What’s notable about Mitnick’s methods, however, is he claims that during his criminal career, he never used software programs or exploits to gain system access. Instead, he relied on a technique known as social engineering.

Rather than computer flaws, this system relies on taking advantage of the weakest aspect of a network: the squishy, gullible humans that operate it. By targeting lower-lever, less tech-savvy employees, an attacker can gain access much more easily than by relying on technical vulnerabilities.

During Mitnick's hacking career, he primarily gained network access by going through the rubbish of companies, discovering that a substantial amount of information – including usernames and passwords – were simply thrown out intact. This allowed him to reportedly hack into over 40 companies before he was caught.

Mitnick says that this laxity is still present in the modern business environment. He said that in the process of his consulting, he and his team find that “people throw away a lot of valuable information in the trash, even today”, including “credentials [and] source code”.

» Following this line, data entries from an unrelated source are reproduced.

Lemma weights_perm now A A' : A ≡ₚ A' -> weights now A = weights now A'.
Proof. unfold weights. induction 1; simpl in *; lia. Qed.
Lemma weights_bound now A : (weights now A <= 2 * length A)%nat.
Proof.
  assert (forall e, weight now e <= 2)%nat as Hw by (intros e; unfold weight; destruct (due e <? now), (due e =? now); lia).
  unfold weights. induction A as [|e A IH]; simpl; [lia|]. specialize (Hw e). lia.
Qed.

Lemma rearm_cases e T busy A :
  rearm e T busy A = A \/ exists d, rearm e T busy A = a_insert (Alarm d (a_handler e)) A /\
    (d = T + TCP_TMR_INTERVAL \/ exists c, a_handler e = Some (Lwip_cyclic_timer c) /\ d = next_due e c T).
Proof.
  unfold rearm. destruct (a_handler e) as [[|c|f a]|]; [destruct busy; [right|by left]|right|by left|by left];
    (eexists; split; [done|]); [by left|right; by exists c].
Qed.
(** The entry comes back at the check's time or later, and earlier than one
    interval after [T]. *)
Lemma rearm_due e T now busy A d :
  regular (a_handler e) -> due e <= now -> now <= T ->
  rearm e T busy A = a_insert (Alarm d (a_handler e)) A -> 
  (d = T + TCP_TMR_INTERVAL \/ exists c, a_handler e = Some (Lwip_cyclic_timer c) /\ d = next_due e c T) ->
  now <= d <= T + 1000 /\ (due e = now -> now < d).
Proof.
  unfold TCP_TMR_INTERVAL. intros Hr Hd HT _ [->|(c & Hc & ->)]; [lia|]. specialize (Hr c Hc).
  unfold next_due. case_match; b2p; lia.
Qed.
Lemma rearm_weights e T now busy A :
  regular (a_handler e) -> due e <= now -> now <= T -> (weights now (rearm e T busy A) < weights now (e :: A))%nat.
Proof.
  intros Hr Hd HT. assert (1 <= weight now e)%nat as H1 by (unfold weight; repeat case_match; b2p; lia).
  destruct (rearm_cases e T busy A) as [-> |(d & E & Hc)]; [unfold weights; simpl; lia|].
  destruct (rearm_due e T now busy A d Hr Hd HT E Hc) as [Hn Hs]. rewrite E, (weights_perm _ _ _ (a_insert_perm _ _)).
  unfold weights. simpl. enough (weight now (Alarm d (a_handler e)) < weight now e)%nat by lia.
  unfold weight in *. simpl. repeat case_match; b2p; lia.
Qed.
Lemma rearm_regular e T busy A : regular (a_handler e) -> all_regular A -> all_regular (rearm e T busy A).
Proof.
  intros Hr HA. destruct (rearm_cases e T busy A) as [-> |(d & -> & _)]; [done|].
  unfold all_regular. rewrite a_insert_perm. by constructor.
Qed.
Lemma rearm_order e T busy A : in_order A -> in_order (rearm e T busy A).
Proof. intros HA. destruct (rearm_cases e T busy A) as [-> |(d & -> & _)]; [done|]. by apply a_insert_order. Qed.
Lemma rearm_length e T busy A : (length (rearm e T busy A) <= length (e :: A))%nat.
Proof. destruct (rearm_cases e T busy A) as [-> |(d & -> & _)]; [simpl; lia|]. by rewrite a_insert_perm. Qed.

This tactic of exploiting employees' unfamiliarity with tech is a key component of software-based attacks, too. All of the attacks Mitnick demonstrated onstage required some degree of activation by the user, which means that the hacker must trick targets into accepting malware by disguising it as legitimate software.

This is often done by dressing up malicious code to look like trusted brands, such as Adobe Flash updates. However, it can also be done through JavaScript applets. Mitnick showcased an example with the publisher listed as Verified Secure Applet – however, this is simply a dummy company Mitnick set up, and is a common trick that hackers use to fool targets.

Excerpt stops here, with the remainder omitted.